Model could help improve milk's shelf life, reducing consumer waste

Blaine Friedlander
Cornell University

Researchers at Cornell University are working on a predictive model that demonstrates how lower temperatures could extend the shelf life of that carton of milk in consumers' refrigerators.

Research shows consumers often throw out "expired" food prematurely based on sell by or expiration dates contributing to unnecessary food waste.

Studies show that many consumers often toss food items out prematurely based on "sell-by" and "best-by" dates printed on cartons and packages.

"Putting dates on milk cartons is a big issue, because consumers often discard the milk if it is past eh sell-by date," said Martin Wiedmann, Cornell University professor of food safety and author of the study. "Often there is little science behind those dates, as they are experienced-based guesses."

Wiedmann says the goal of the research is to  put good science to use, reduce food waste and reduce food spoilage.

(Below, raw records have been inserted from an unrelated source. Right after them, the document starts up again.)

(** With both ends of the pipe open the loop sends every frame the
    capture has left, then the marker, and returns. *)
Lemma read_loop_open (frames : list Frame) :
  forall pacing sent,
    closed sender = false ->
    (forall n, peer_open sender n = true) ->
    exists evs final,
      read_loop frames sender time pacing sent = (evs, Returned, final) /\
      sent_messages evs = map Some frames ++ [None].
Proof.
  induction frames as [|f rest IH]; intros pacing sent Hc Hopen;
    cbn [read_loop]; rewrite Hc, Hopen.
  - eexists. eexists. split; reflexivity.
  - pose proof (pace_sends_nothing time pacing) as Hp.
    destruct (pace time pacing) as [pacing' slept]. cbn [snd] in Hp.
    destruct (IH pacing' (S sent) Hc Hopen) as (evs & final & Hloop & Hsent).
    rewrite Hloop. eexists. eexists. split; [reflexivity|].
    change (EvRead :: EvSend (Some f) :: slept ++ evs)
      with ([EvRead; EvSend (Some f)] ++ slept ++ evs).
    rewrite !sent_messages_app, Hp, Hsent. reflexivity.
Qed.

(** With both ends of the pipe open, a paced loop that is [k] frames into
    its run does what the specification says of the frames left. *)
Lemma read_loop_paced (interval start : Py.float) (frames : list Frame) :
  forall k p sent,
    closed sender = false ->
    (forall n, peer_open sender n = true) ->
    duration_per_frame p = interval ->
    next_frame_time p = deadline interval start k ->
    ticks p = S k ->
    exists final,
      read_loop frames sender time (Some p) sent
      = (paced_trace interval start time k frames, Returned, Some final).
Proof.
  induction frames as [|f rest IH]; intros k p sent Hc Hopen Hd Hn Ht;
    cbn [read_loop]; rewrite Hc, Hopen.
  - exists p. reflexivity.
  - cbn [pace]. rewrite Hd, Hn, Ht.
    set (p' := mkPacing interval (Py.add (deadline interval start k) interval)
                 (S (S k))).
    destruct (IH (S k) p' (S sent) Hc Hopen eq_refl eq_refl eq_refl)
      as (final & Hloop).
    rewrite Hloop. exists final. reflexivity.
Qed.

End ReadLoop.

(** On a pipe that stays open the producer delivers what its capture has
    left, in order, and then the marker. *)
Lemma collect_frames_open (backend : Backend) (self : CV2Video)
    (time : nat -> Py.float) :
  exists evs rest,
    _collect_frames backend self open_sender time = (evs, Returned) /\
    evs = capture_events self (_create_capture backend self) ++ rest /\
    sent_messages evs
    = map Some (remaining (_create_capture backend self)) ++ [None].
Proof.
  unfold _collect_frames.
  set (capture := _create_capture backend self).
  assert (Hpacing : exists pacing,
            (if use_fps_delay self
             then d <- frame_interval capture ;;
                  Ok (Some (mkPacing d (time 0%nat) 1))
             else Ok None) = Ok pacing).
  { destruct (use_fps_delay self); [|eexists; reflexivity].
    rewrite frame_interval_spec. eexists. reflexivity. }
  destruct Hpacing as (pacing & ->).
  destruct (read_loop_open open_sender time (remaining capture) pacing 0
              eq_refl (fun _ => eq_refl)) as (evs & final & -> & Hsent).
  eexists. eexists. split; [reflexivity|]. split; [reflexivity|].
  rewrite !sent_messages_app, Hsent.
  destruct (capture_events_quiet self capture) as [_ ->].
  cbn [sent_messages flat_map app]. rewrite app_nil_r. reflexivity.
Qed.


(** C6. With pacing enabled the producer takes as interval 1 divided by
    the frame rate the backend reports, and 1 divided by 1 when that rate is
    zero; each iteration replaces the deadline by the deadline plus the
    interval, so that after [k] frames it is the first clock reading plus
    [k] intervals, whatever the clock said in between; the producer sleeps
    only for durations above zero.  On a pipe that stays open the whole
    run is fixed: for the [k]-th frame a read, a send and, when the clock
    read after the send is before the first reading plus [k] intervals, a
    sleep for exactly the difference; then a read and the marker, and the
    producer returns. *)
Theorem pacing (backend : Backend) (self : CV2Video) (sender : Sender)
    (time : nat -> Py.float) :
  use_fps_delay self = true ->
  let capture := _create_capture backend self in
  exists interval evs out final,
    frame_interval capture = Ok interval /\
    interval = (if Py.is_zero (fps capture) then one
                else SFdiv Py.prec Py.emax one (fps capture)) /\
    _collect_frames backend self sender time
    = (capture_events self capture ++ evs ++ [EvRelease], out) /\
    read_loop (remaining capture) sender time
      (Some (mkPacing interval (time 0%nat) 1)) 0
    = (evs, out, Some final) /\
    next_frame_time final
    = deadline interval (time 0%nat)
        (List.length (frames_of (sent_messages evs))) /\
    Forall (fun d => Py.gt0 d = true) (sleeps evs) /\
    (closed sender = false -> (forall n, peer_open sender n = true) ->
     evs = paced_trace interval (time 0%nat) time 0 (remaining capture) /\
     out = Returned).
Proof.
  intros Hdelay capture.
  pose proof (frame_interval_spec capture) as Hi.
  set (interval := if Py.is_zero (fps capture) then one
                   else SFdiv Py.prec Py.emax one (fps capture)) in *.
  set (p0 := mkPacing interval (time 0%nat) 1).
  destruct (read_loop_deadline sender time (remaining capture) p0 0)
    as (final & Hfinal & _ & Hn).
  pose proof (read_loop_sleeps_positive sender time (remaining capture) (Some p0) 0)
    as Hs.
  pose proof (fun Hc Hopen =>
                read_loop_paced sender time interval (time 0%nat)
                  (remaining capture) 0 p0 0 Hc Hopen eq_refl eq_refl eq_refl)
    as Hopen.
  destruct (read_loop (remaining capture) sender time (Some p0) 0)
    as [[evs out] final'] eqn:Hloop.
  cbn [fst snd] in *. subst final'.
  exists interval, evs, out, final.
  split; [exact Hi|]. split; [reflexivity|].
  split.
  { unfold _collect_frames. rewrite Hdelay. fold capture. rewrite Hi.
    cbn [bind]. fold p0. rewrite Hloop. reflexivity. }
  split; [exact Hloop|]. split; [exact Hn|]. split; [exact Hs|].
  intros Hc Hall. destruct (Hopen Hc Hall) as (final' & Heq).
  injection Heq as -> -> _. split; reflexivity.
Qed.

Cornell food scientists have created a new predictive model that examines spore-forming bacteria and when they emerge, according to research published last month in the Journal of Dairy Science.

While food safety processes like pasteurization helps to stem the growth of bacteria in milk, researchers say that sore-forming bacteria can survive under many conditions.

"When they have the opportunity to grow in pasteurized milk, they can cause off-flavors and curdling," said Ariel Buehler, the papers's lead author.

Research Support Specialist Nicole Martin at Cornell’s New York State Milk Quality Improvement Program laboratory.says that is a 'considerable problem.'

"If we can reduce the spoilage from spore-forming bacteria – by reducing their presence and by controlling their outgrowth – we can see the shelf life for milk improve from two weeks to perhaps a month,” Martin said.

The best way to reduce the presence of spores may be through the a microfiltration process, in which milk is treated to a very fine filtration process where it removes more bacteria than pasteurization.

Researchers say there is little science behind the "sell by" and "best by" dates on milk cartons.

This is already an emerging technology in the dairy industry

Researchers say that temperature is also key. The new model showed that refrigerated milk at 39.2 degrees dramatically lowers the mean concentration of spore-forming bacteria. By decreasing the refrigeration temperature from 42.8 degrees to 39.2 degrees, only 9 percent of milk half gallons were spoiled after 21 days, compared with 66 percent of half gallons held at the higher temperature, according to the report..

Wiedmann imagines a day – perhaps in five to eight years – when consumers find no dates stamped on milk containers. Instead, a scannable barcode could provide the milk’s production history and an accurate use-by date. Cartons could also sport a time-temperature indicator that communicates shelf-life prediction.

“This is the foundational work that could get us there, where consumers could manage their food inventory in the fridge,” said Wiedmann. “That’s the vision.”

Understanding packaging lingo

So, just how long is that package of lunch meat or carton of milk safe to eat? That's a question that many consumers ponder as they try to understand the date lingo on the packages of food. 

Types of Dates

A "Sell-By" date tells the store how long to display the product for sale. You should buy the product before the date expires.

A "Best if Used By (or Before)" date is recommended for best flavor or quality. It is not a purchase or safety date.

A "Use-By" date is the last date recommended for the use of the product while at peak quality. The date has been determined by the manufacturer of the product. 

"Closed or coded dates" are packing numbers for use by the manufacturer.

Safety after date expires

Except for "use-by" dates, product dates don't always refer to home storage and use after purchase. But even if the date expires during home storage, a product should be safe, wholesome and of good quality -- if handled properly and kept at 40° F or below.

Foods can develop an off odor, flavor or appearance due to spoilage bacteria. If a food has developed such characteristics, you should not use it for quality reasons.

If foods are mishandled, however, foodborne bacteria can grow and cause foodborne illness -- before or after the date on the package. For example, if hot dogs are taken to a picnic and left out several hours, they wouldn't be safe if used thereafter, even if the date hasn't expired.

Other examples of potential mishandling are products that have been: defrosted at room temperature more than two hours; cross contaminated; or handled by people who don't use proper sanitary practices. Make sure to follow the handling and preparation instructions on the label to ensure top quality and safety.